她是真正的古家嫡脉,又岂能亲自送他们去死?
可放过古轻柔——
绝不可能!
她又忽然拔高了音量道:“但本公主答应了丹阳王,要替他讨个公道。”
在场之人,不约而同地朝着离也邪看去。
而离也邪站在一边,视线越过围墙,远眺着外边的景色。
好似心思全不在这儿,早已经神游外边去了。
众人想要离也邪说说好话,那是绝不可能的!
枭天叫了两声王爷,也没将他的思绪拉回来。
古奈奈丝毫也不意外,心道:你永远叫不醒一个装睡的人。
这是摆明了不劝和,让自己和古轻柔干起来呢!
索性,他二人也算是“同道中人”。
她冷目一一扫过众人,恍惚之间,仿佛看见了众人脸上,都刻着一个血红的“贱”字。
耳畔,犹响起古轻柔的那句“额上能烙下大兴国的文字,乐陵荣幸之至!”。
她禁锢着古轻柔脖子的手,忽而捏紧她的下颔,好似要将她的骨骼都捏碎。
古轻柔疼得眼泪哗哗落下,一嘴的狠话,在出口的瞬间,都被疼痛化成了一声声的惨叫。
“你既没有一国公主的担当,便当不得这公主之尊荣。”
古奈奈字字冰冷如霜,一呼一吸间的气息,都让面前的人骨头一寒。
她言罢,负在后背的手一动,宫扇扇柄末端,竟平白多出一段泛着白光的尖刺。
尖刺寒芒熠熠,让人望而生畏。
古奈奈手起刺落,不过眨眼之间,便在古轻柔的脸上刻下了一个“贱”字。
她端详着那汩汩流血的面庞,任由尖刺上的血滴,落在了自己的鞋靴之上,满意道:“本公主亲手所赐,你当荣幸之至。”
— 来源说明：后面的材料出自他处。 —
(* ===== verification/EmitRel.v ===== *)
(** * Runs of an emitter on two arenas

    What is common to the safety proofs of the dialects.  Two arenas with the same
    nodes up to their literals are emitted side by side; a relation [SR] between the
    fields of the two emitters that the primitive writes keep is then kept by every
    method.  The same walk shows that the depth of descent suffices on arenas
    without cycles. *)
From S2P Require Import Prelude Bytes F64 Errors Text Ast ArenaShape Label Emit.

Open Scope Z_scope.
Open Scope string_scope.
Open Scope list_scope.

(** ** The same arena with other literals *)

Definition map_lit (f : LiteralValue → LiteralValue) (n : AstNode) : AstNode :=
  match n with Literal lit => Literal (f lit) | n => n end.
Definition map_lits (f : LiteralValue → LiteralValue) (a : QueryAstArena) : QueryAstArena :=
  mkArena (map_lit f <$> nodes a).

Lemma arena_get_map_lits f a h :
  arena_get (map_lits f a) h = map_lit f <$> arena_get a h.
Proof. unfold arena_get, map_lits. cbn. rewrite list_lookup_fmap. by destruct (nodes a !! Z.to_nat h). Qed.

(** A whole statement under [EXISTS] or [COUNT]. *)
Definition nests_query (a : QueryAstArena) : Prop :=
  ∃ i n sub, nodes a !! i = Some n ∧ (n = ExistsSubquery sub ∨ n = CountSubquery sub)
    ∧ match nodes a !! Z.to_nat sub with Some (QueryStatement _ _ _ _ _ _ _ _) => True | _ => False end.

(** ** Related runs *)

Definition pushed (x : string) (s : Emitter) : Emitter :=
  mkEmitter (param_counter s) (parameters s) (buffer s +:+ x) (ignore_execution_mode s).
Definition with_literal (lit : LiteralValue) (s : Emitter) : Emitter :=
  let p := param_name (param_counter s) in
  mkEmitter (as_unsigned 64 (param_counter s + 1)) (assoc_insert p lit (parameters s))
    (buffer s +:+ "$" +:+ p) (ignore_execution_mode s).
Definition cleared (s : Emitter) : Emitter := mkEmitter 0 [] "" (ignore_execution_mode s).

(** The error of a handle that points nowhere. *)
Definition dangles (e : CoreErr) : Prop := ∃ h, e = InvalidNodeHandle h.

(** The outcomes correspond; where [fin] holds, running out of fuel is excluded, and
    dangling handles are too unless the arena has some. *)
Definition related (a : QueryAstArena) {A B} (fin : Prop) (Q : A * Emitter → B * Emitter → Prop)
    (r1 : result stop (A * Emitter)) (r2 : result stop (B * Emitter)) : Prop :=
  match r1, r2 with
  | Ok x, Ok y => Q x y
  | Err (Fail e), Err (Fail _) => fin → complete a → ¬ dangles e
  | Err OutOfFuel, Err OutOfFuel => ¬ fin
  | _, _ => False
  end.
离也邪抬眼望去,犀利的视线,直接透过那一脸的血肉模糊,看清了面上的字。
他心下也是一惊:“大兴与南越,不通货贸,不通语言文字……她怎么刻了我大兴的文字!”
“王爷,本公主为你所做的,你可满意?”古奈奈早知他一直关注着一切。
她这才放手,任由早就疼晕了的古轻柔,滑倒在地。
“只是,乐陵如今这幅贱容,不堪为配,王爷要入赘我南越,还要另觅佳偶才是。”
她直勾勾盯着离也邪,面上的笑容极尽妍丽,只尖刺上的鲜血,映得她双目血红,竟有些吓人。